*** Exercise data ***
(* ===== verification/Prune.v ===== *)
(** * Pruning and hydrating a cache ([src/src/bx_prune.c])

    The rows of the ids that were not seen for [prune-drift] versions are
    deleted, their items tombstoned and the cache compacted; at start the cache
    is filled from the table.  The world is the cache next to the world of the
    database, whose queries are an interface. *)
From S2P Require Import Prelude CLib Env Values Chain IdsCache.

(** What the prepared queries of [bx_database.c] offer here. *)
Class QueryEnv (W : Type) := {
  query : Type;
  add_param_uint64 : query -> string -> Z -> prog W bool;
  database_execute : query -> prog W bool;
  database_results : query -> prog W bool;
  query_rows : query -> prog W (list (list Z));      (* the [i_value] of each column *)
  query_need_reconnect : query -> prog W bool;
  database_free_result : query -> prog W unit
}.

Section Prune.
Context {W : Type} `{!QueryEnv W} `{!ConfEnv W}.

Definition prune_prog (A : Type) : Type := prog (option Cache * W) A.

(** [int drift] after the default, as [uint64_t]. *)
Definition drift_of (conf : Z) : Z :=
  u64 (if conf =? 0 then BXILL_DEFAULT_DRIFT else conf).

Definition query_error (q : query) : prog W BXillError :=
  reconnect <- query_need_reconnect q ;;
  database_free_result q ;;;
  ret (if reconnect then ErrorSQLReconnect else ErrorGeneric).

Fixpoint prune_items_loop (fuel : nat) (q : query) (iter : CacheIter) (drift : Z)
    : prune_prog BXillError :=
  match fuel with
  | O => out_of_fuel
  | S fuel =>
      let* (next, iter) := on_fst (cache_iter_next_prunable_id iter drift) in
      match next with
      | None =>
          on_snd (database_free_result q) ;;;
          on_fst cache_prune ;;;
          ret NoError
      | Some id =>
          bound <- on_snd (add_param_uint64 q ":id" id) ;;
          done_ <- (if bound then on_snd (database_execute q) else ret false) ;;
          if negb done_ then on_snd (query_error q)
          else
            on_fst (cache_tombstone id) ;;;
            prune_items_loop fuel q iter drift
      end
  end.

Definition bx_prune_items (q : option query) : prune_prog BXillError :=
  iter <- on_fst cache_iter_init ;;
  conf <- on_snd (conf_get_int "prune-drift") ;;
  match q with
  | None => ret ErrorGeneric
  | Some q =>
      p <- gets fst ;;
      let count := match p with Some c => c_count c | None => 0 end in
      prune_items_loop (S (Z.to_nat count)) q iter (drift_of conf)
  end.

(** One row: those that have not two columns are skipped; [mem] is for
    [cache_set_item]. *)
Definition hydrate_row (mem : bool) (row : list Z) : prune_prog unit :=
  match row with
  | [id; checksum] => on_fst (cache_set_item mem (u64 id) (u64 checksum)) ;;; ret tt
  | _ => ret tt
  end.

Fixpoint hydrate_rows (mem : bool) (rows : list (list Z)) : prune_prog unit :=
  match rows with
  | [] => ret tt
  | row :: rows => hydrate_row mem row ;;; hydrate_rows mem rows
  end.

Definition bx_cache_hydrate (mem : bool) (q : option query) : prune_prog BXillError :=
  match q with
  | None => ret ErrorGeneric
  | Some q =>
      executed <- on_snd (database_execute q) ;;
      fetched <- (if executed then on_snd (database_results q) else ret false) ;;
      if fetched then
        rows <- on_snd (query_rows q) ;;
        hydrate_rows mem rows ;;;
        on_snd (database_free_result q) ;;;
        ret NoError
      else on_snd (query_error q)
  end.
End Prune.

(** ** A recording database

    [add_param_uint64] and [execute] answer by a function of the ids deleted so
    far; the configuration answers a fixed drift. *)
Record delete_oracle := mkDeletes {
  d_bound : list Z -> Z -> bool;
  d_executed : list Z -> bool;
  d_reconnect : bool;
  d_drift : Z
}.

(** The parameter bound last, and the ids whose deletion was executed. *)
Record delete_log := mkLog { dl_bound : option Z; dl_deleted : list Z }.

Section DeleteEnv.
Context (o : delete_oracle).

Definition delete_env : QueryEnv delete_log :=
  {| query := unit;
     add_param_uint64 := fun _ _ id l =>
       if d_bound o (dl_deleted l) id
       then Done (true, mkLog (Some id) (dl_deleted l)) else Done (false, l);
     database_execute := fun _ l =>
       if d_executed o (dl_deleted l) then
         match dl_bound l with
         | Some id => Done (true, mkLog None (dl_deleted l ++ [id]))
         | None => Done (true, l)
         end
       else Done (false, l);
     database_results := fun _ => ret true;
     query_rows := fun _ => ret [];
     query_need_reconnect := fun _ => ret (d_reconnect o);
     database_free_result := fun _ => ret tt |}.

Definition delete_conf : ConfEnv delete_log :=
  {| conf_get_string := fun _ => ret None;
     conf_get_int := fun key => ret (if str_eq key "prune-drift" then d_drift o else 0);
     conf_put_database := fun _ _ _ => ret false |}.

Definition traced_prune : prog (option Cache * delete_log) BXillError :=
  let _ := delete_env in let _ := delete_conf in
  bx_prune_items (W := delete_log) (Some tt).
End DeleteEnv.

Section PruneSpec.
Context (o : delete_oracle).
Local Instance denv : QueryEnv delete_log := delete_env o.
Local Instance dconf : ConfEnv delete_log := delete_conf o.

(** Deleting a list of ids in order, up to the first failure. *)
Fixpoint run_deletes (done_ ids : list Z) : list Z * bool :=
  match ids with
  | [] => ([], true)
  | id :: ids =>
      if d_bound o done_ id && d_executed o done_ then
        let '(ds, ok) := run_deletes (done_ ++ [id]) ids in (id :: ds, ok)
      else ([], false)
  end.

Definition prunable_ids (v drift : Z) (l : list CacheItem) : list Z :=
  ci_id <$> filter (prunable v drift) l.

(** What is left of the items: tombstoned, and compacted when all went well. *)
Definition pruned_items (v drift : Z) (done_ : list Z) (todo all : list CacheItem)
    : list CacheItem :=
  let '(ds, ok) := run_deletes done_ (prunable_ids v drift todo) in
  let marked := tomb_ids ds all in
  if ok then filter is_live marked else marked.

Definition prune_result (v drift : Z) (done_ : list Z) (todo : list CacheItem) : BXillError :=
  if (run_deletes done_ (prunable_ids v drift todo)).2 then NoError
  else if d_reconnect o then ErrorSQLReconnect else ErrorGeneric.

Lemma filter_none {A} (P : A -> Prop) `{!forall x, Decision (P x)} l :
  Forall (fun x => ~ P x) l -> filter P l = [].
Proof. induction 1; [done|]. by rewrite filter_cons_False. Qed.

Lemma free_result_eq (q : query) log : database_free_result q log = Done (tt, log).
Proof. reflexivity. Qed.

Lemma prune_loop_spec v drift fuel c seen todo log :
  cache_wf c -> live c = seen ++ todo -> c_version c = v -> 0 <= drift < v ->
  (length todo < fuel)%nat ->
  exists c' log',
    prune_items_loop fuel tt (mkIter (Z.of_nat (length seen)) v) drift (Some c, log)
    = Done (prune_result v drift (dl_deleted log) todo, (Some c', log'))
    /\ dl_deleted log'
       = dl_deleted log ++ (run_deletes (dl_deleted log) (prunable_ids v drift todo)).1
    /\ live c' = pruned_items v drift (dl_deleted log) todo (live c)
    /\ c_version c' = v /\ cache_wf c'.
Proof.
  unfold prune_result, pruned_items.
  revert c seen todo log. induction fuel as [|fuel IH]; intros c seen todo log Hwf Hl Hv Hd Hf; [lia|].
  pose proof (wf_version c Hwf) as Hvr. unfold UINT64_MAX in Hvr.
  assert (is_u64 v) as Hu by (unfold is_u64; lia).
  destruct (cache_iter_next_prunable_id_eq c v drift seen todo Hwf Hl Hd Hu)
    as (sk & rest & -> & Hsk & Hr & E).
  cbn [prune_items_loop]. unfold bind at 1, on_fst at 1. cbn [fst snd]. rewrite E.
  unfold prunable_ids. rewrite filter_app, (filter_none _ sk) by done. cbn [app].
  destruct rest as [|it rest].
  - cbn beta iota. rewrite filter_nil. cbn [fmap list_fmap run_deletes fst snd].
    destruct (cache_prune_eq c Hwf) as (c' & Ep & Hl' & _ & _ & Hv' & _).
    exists c', log. unfold bind, on_snd, on_fst. cbn [fst snd].
    rewrite free_result_eq. cbn beta iota. cbn [fst snd]. rewrite Ep.
    destruct (cache_prune_ok c Hwf) as (c2 & Ep2 & Hw2 & _).
    rewrite Ep in Ep2. injection Ep2 as <-.
    split_and!; [done|by rewrite app_nil_r|by rewrite tomb_ids_nil|by rewrite Hv'|done].
  - rewrite filter_cons_True by done. cbn [fmap list_fmap run_deletes].
    fold (prunable_ids v drift rest). unfold bind at 1, on_snd at 1. cbn.
    destruct (d_bound o (dl_deleted log) (ci_id it)) eqn:Hb; cbn.
    2: { exists c, log. split_and!; [done|by rewrite app_nil_r|by rewrite tomb_ids_nil|done..]. }
    unfold bind at 1, on_snd at 1. cbn.
    destruct (d_executed o (dl_deleted log)) eqn:Hx; cbn.
    2: { exists c, (mkLog (Some (ci_id it)) (dl_deleted log)).
         split_and!; [done|by rewrite app_nil_r|by rewrite tomb_ids_nil|done..]. }
    destruct (cache_tombstone_eq c (ci_id it) Hwf) as (c1 & Et & Hwf1 & Hl1 & Hv1 & _).
    unfold bind at 1, on_fst at 1. cbn [fst snd]. rewrite Et. cbn beta iota.
    assert (live c1 = (seen ++ sk ++ [set_last_seen it 0]) ++ rest) as Hl1'.
    { rewrite Hl1, Hl, app_assoc, tomb_ids_middle.
      - by rewrite <- !app_assoc.
      - rewrite <- app_assoc, <- Hl. apply Hwf. }
    set (log1 := mkLog None (dl_deleted log ++ [ci_id it])).
    destruct (IH c1 (seen ++ sk ++ [set_last_seen it 0]) rest log1) as (c' & log' & Er & Hd' & Hl' & Hv' & Hw');
      [done..|congruence|done|rewrite length_app in Hf; cbn in Hf; lia|].
    exists c', log'. cbn [dl_deleted log1] in *.
    destruct (run_deletes (dl_deleted log ++ [ci_id it]) (prunable_ids v drift rest)) as [ds ok].
    cbn [fst snd] in *. split_and!; [| |by rewrite tomb_ids_cons, <- Hl1|done..].
    + etrans; [|exact Er]. f_equal. f_equal. rewrite !length_app. cbn. lia.
    + rewrite Hd'. by rewrite <- app_assoc.
Qed.

Lemma prunable_young v drift l : v <= drift -> prunable_ids v drift l = [].
Proof.
  intros Hle. unfold prunable_ids. rewrite filter_none; [done|].
  apply Forall_true. unfold prunable. lia.
Qed.

Lemma drift_positive conf : is_i32 conf -> 0 < drift_of conf.
Proof.
  unfold is_i32, drift_of, u64, BXILL_DEFAULT_DRIFT. intros Hc. destruct (Z.eqb_spec conf 0); [done|].
  destruct (Z.lt_total conf 0) as [Hn|[?|Hp]]; [|lia|rewrite Z.mod_small; lia].
  rewrite <- (Z_mod_plus_full conf 1), Z.mod_small; lia.
Qed.

Lemma run_deletes_incl id done_ ids : id ∈ (run_deletes done_ ids).1 -> id ∈ ids.
Proof.
  revert done_. induction ids as [|i ids IH]; intros done_; cbn; [done|].
  case_match; [|by intros ?%not_elem_of_nil].
  specialize (IH (done_ ++ [i])). destruct (run_deletes _ ids) as [ds ok]. cbn in *.
  rewrite !elem_of_cons. naive_solver.
Qed.

Lemma prune_items_run c log :
  cache_wf c ->
  let v := c_version c in let drift := drift_of (d_drift o) in
  exists c' log',
    traced_prune o (Some c, log)
    = Done (prune_result v drift (dl_deleted log) (live c), (Some c', log'))
    /\ dl_deleted log'
       = dl_deleted log ++ (run_deletes (dl_deleted log) (prunable_ids v drift (live c))).1
    /\ live c' = pruned_items v drift (dl_deleted log) (live c) (live c)
    /\ c_version c' = v /\ cache_wf c'.
Proof.
  intros Hwf v drift. unfold traced_prune, bx_prune_items.
  assert (length (live c) < S (Z.to_nat (c_count c)))%nat as Hlen
    by (unfold live; rewrite length_take; lia).
  destruct (decide (drift < v)) as [Hlt|Hge].
  - assert (0 <= drift < v) as Hd
      by (split; [apply (u64_range (if d_drift o =? 0 then BXILL_DEFAULT_DRIFT else d_drift o))|done]).
    destruct (prune_loop_spec v drift (S (Z.to_nat (c_count c))) c [] (live c) log)
      as (c' & log' & E & Hrest); [done..|].
    exists c', log'. split; [|done]. exact E.
  - unfold prune_result, pruned_items. rewrite prunable_young by lia.
    destruct (cache_prune_eq c Hwf) as (c' & Ep & Hl' & _ & _ & Hv' & _).
    destruct (cache_prune_ok c Hwf) as (c2 & Ep2 & Hw2 & _).
    rewrite Ep in Ep2. injection Ep2 as <-.
    exists c', log. cbn [run_deletes fst snd].
    split_and!; [|by rewrite app_nil_r|by rewrite tomb_ids_nil|done..].
    unfold bind at 1, on_fst at 1. cbn [fst snd].
    change (cache_iter_init (Some c)) with (Done (mkIter 0 v, Some c)). cbn beta iota.
    unfold bind at 1, on_snd at 1. cbn [fst snd].
    change (conf_get_int "prune-drift" log) with (Done (d_drift o, log)). cbn beta iota.
    unfold bind at 1, gets at 1. cbn beta iota. cbn [prune_items_loop].
    unfold bind at 1, on_fst at 1. cbn [fst snd].
    rewrite cache_iter_next_prunable_id_young by (cbn; fold drift; lia). cbn beta iota.
    unfold bind, on_snd, on_fst. cbn [fst snd]. rewrite free_result_eq.
    cbn beta iota. cbn [fst snd]. by rewrite Ep.
Qed.

(** Claim C34. [bx_prune_items], whatever the database answers: the prunable ids are deleted
    in the order of the cache up to the first failure, each deleted id is
    tombstoned, the cache is compacted only when no DELETE failed, and the
    error tells a lost connection from another failure. *)
Theorem prune_items_spec c log :
  cache_wf c ->
  let v := c_version c in let drift := drift_of (d_drift o) in
  exists c' log',
    traced_prune o (Some c, log)
    = Done (prune_result v drift (dl_deleted log) (live c), (Some c', log'))
    /\ dl_deleted log'
       = dl_deleted log ++ (run_deletes (dl_deleted log) (prunable_ids v drift (live c))).1
    /\ live c' = pruned_items v drift (dl_deleted log) (live c) (live c)
    /\ c_version c' = v /\ cache_wf c'.
Proof. apply prune_items_run. Qed.

Lemma run_deletes_all done_ ids :
  (forall h id, d_bound o h id = true) -> (forall h, d_executed o h = true) ->
  run_deletes done_ ids = (ids, true).
Proof.
  intros Hb Hx. revert done_. induction ids as [|id ids IH]; intros done_; [done|].
  cbn. by rewrite Hb, Hx, IH.
Qed.

(** When every DELETE succeeds, the rows deleted are those of the ids last
    seen [drift] versions ago or earlier, and the cache keeps the others. *)
Theorem prune_items_deletes c log :
  cache_wf c ->
  (forall h id, d_bound o h id = true) -> (forall h, d_executed o h = true) ->
  let v := c_version c in let drift := drift_of (d_drift o) in
  exists c' log',
    traced_prune o (Some c, log) = Done (NoError, (Some c', log'))
    /\ dl_deleted log' = dl_deleted log ++ prunable_ids v drift (live c)
    /\ abstract c' = mkSpec v
         (filter (fun p => p.2.2 <> 0 /\ ~ 0 < p.2.2 <= v - drift) (sp_map (abstract c)))
    /\ cache_wf c'.
Proof.
  intros Hwf Hb Hx v drift.
  destruct (prune_items_run c log Hwf) as (c' & log' & E & Hd & Hl & Hv & Hw).
  fold v drift in E, Hd, Hl, Hv.
  unfold prune_result, pruned_items in *. rewrite run_deletes_all in E, Hd, Hl by done.
  exists c', log'. split_and!; [done..| |done].
  unfold abstract. rewrite Hl, Hv. cbn [sp_map]. f_equal. apply pruned_map. apply Hwf.
Qed.
End PruneSpec.

(** ** A small table *)

Definition small_oracle : delete_oracle := mkDeletes (fun _ _ => true) (fun _ => true) false 0.

Lemma prune_items_deletes_witness :
  exists c' log',
    traced_prune small_oracle (Some small_cache, mkLog None []) = Done (NoError, (Some c', log'))
    /\ dl_deleted log' = [] ++ prunable_ids 12 (drift_of 0) (live small_cache)
    /\ abstract c' = mkSpec 12
         (filter (fun p => p.2.2 <> 0 /\ ~ 0 < p.2.2 <= 12 - drift_of 0)
            (sp_map (abstract small_cache)))
    /\ cache_wf c'.
Proof.
  apply (prune_items_deletes small_oracle small_cache (mkLog None [])).
  - exact small_cache_wf.
  - reflexivity.
  - reflexivity.
Defined.

Definition failing_oracle : delete_oracle := mkDeletes (fun _ _ => true) (fun _ => false) true 11.

Lemma prune_items_spec_witness :
  exists c' log',
    traced_prune failing_oracle (Some small_cache, mkLog None [])
    = Done (ErrorSQLReconnect, (Some c', log'))
    /\ dl_deleted log' = [] /\ live c' = live small_cache.
Proof.
  destruct (prune_items_spec failing_oracle small_cache (mkLog None []) small_cache_wf)
    as (c' & log' & E & Hd & Hl & _ & _).
  exists c', log'. split; [exact E|]. split; [exact Hd | exact Hl].
Defined.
*** End of Exercise data ***
Exercise brief:
What you give back should be only the lines of the records above, starting at the line with "destruct (prune_loop_spec v" and ending at the line with "unfold bind at 1, on_snd at 1. cbn [fst", restated word for word.

Task result:
    destruct (prune_loop_spec v drift (S (Z.to_nat (c_count c))) c [] (live c) log)
      as (c' & log' & E & Hrest); [done..|].
    exists c', log'. split; [|done]. exact E.
  - unfold prune_result, pruned_items. rewrite prunable_young by lia.
    destruct (cache_prune_eq c Hwf) as (c' & Ep & Hl' & _ & _ & Hv' & _).
    destruct (cache_prune_ok c Hwf) as (c2 & Ep2 & Hw2 & _).
    rewrite Ep in Ep2. injection Ep2 as <-.
    exists c', log. cbn [run_deletes fst snd].
    split_and!; [|by rewrite app_nil_r|by rewrite tomb_ids_nil|done..].
    unfold bind at 1, on_fst at 1. cbn [fst snd].
    change (cache_iter_init (Some c)) with (Done (mkIter 0 v, Some c)). cbn beta iota.
    unfold bind at 1, on_snd at 1. cbn [fst snd].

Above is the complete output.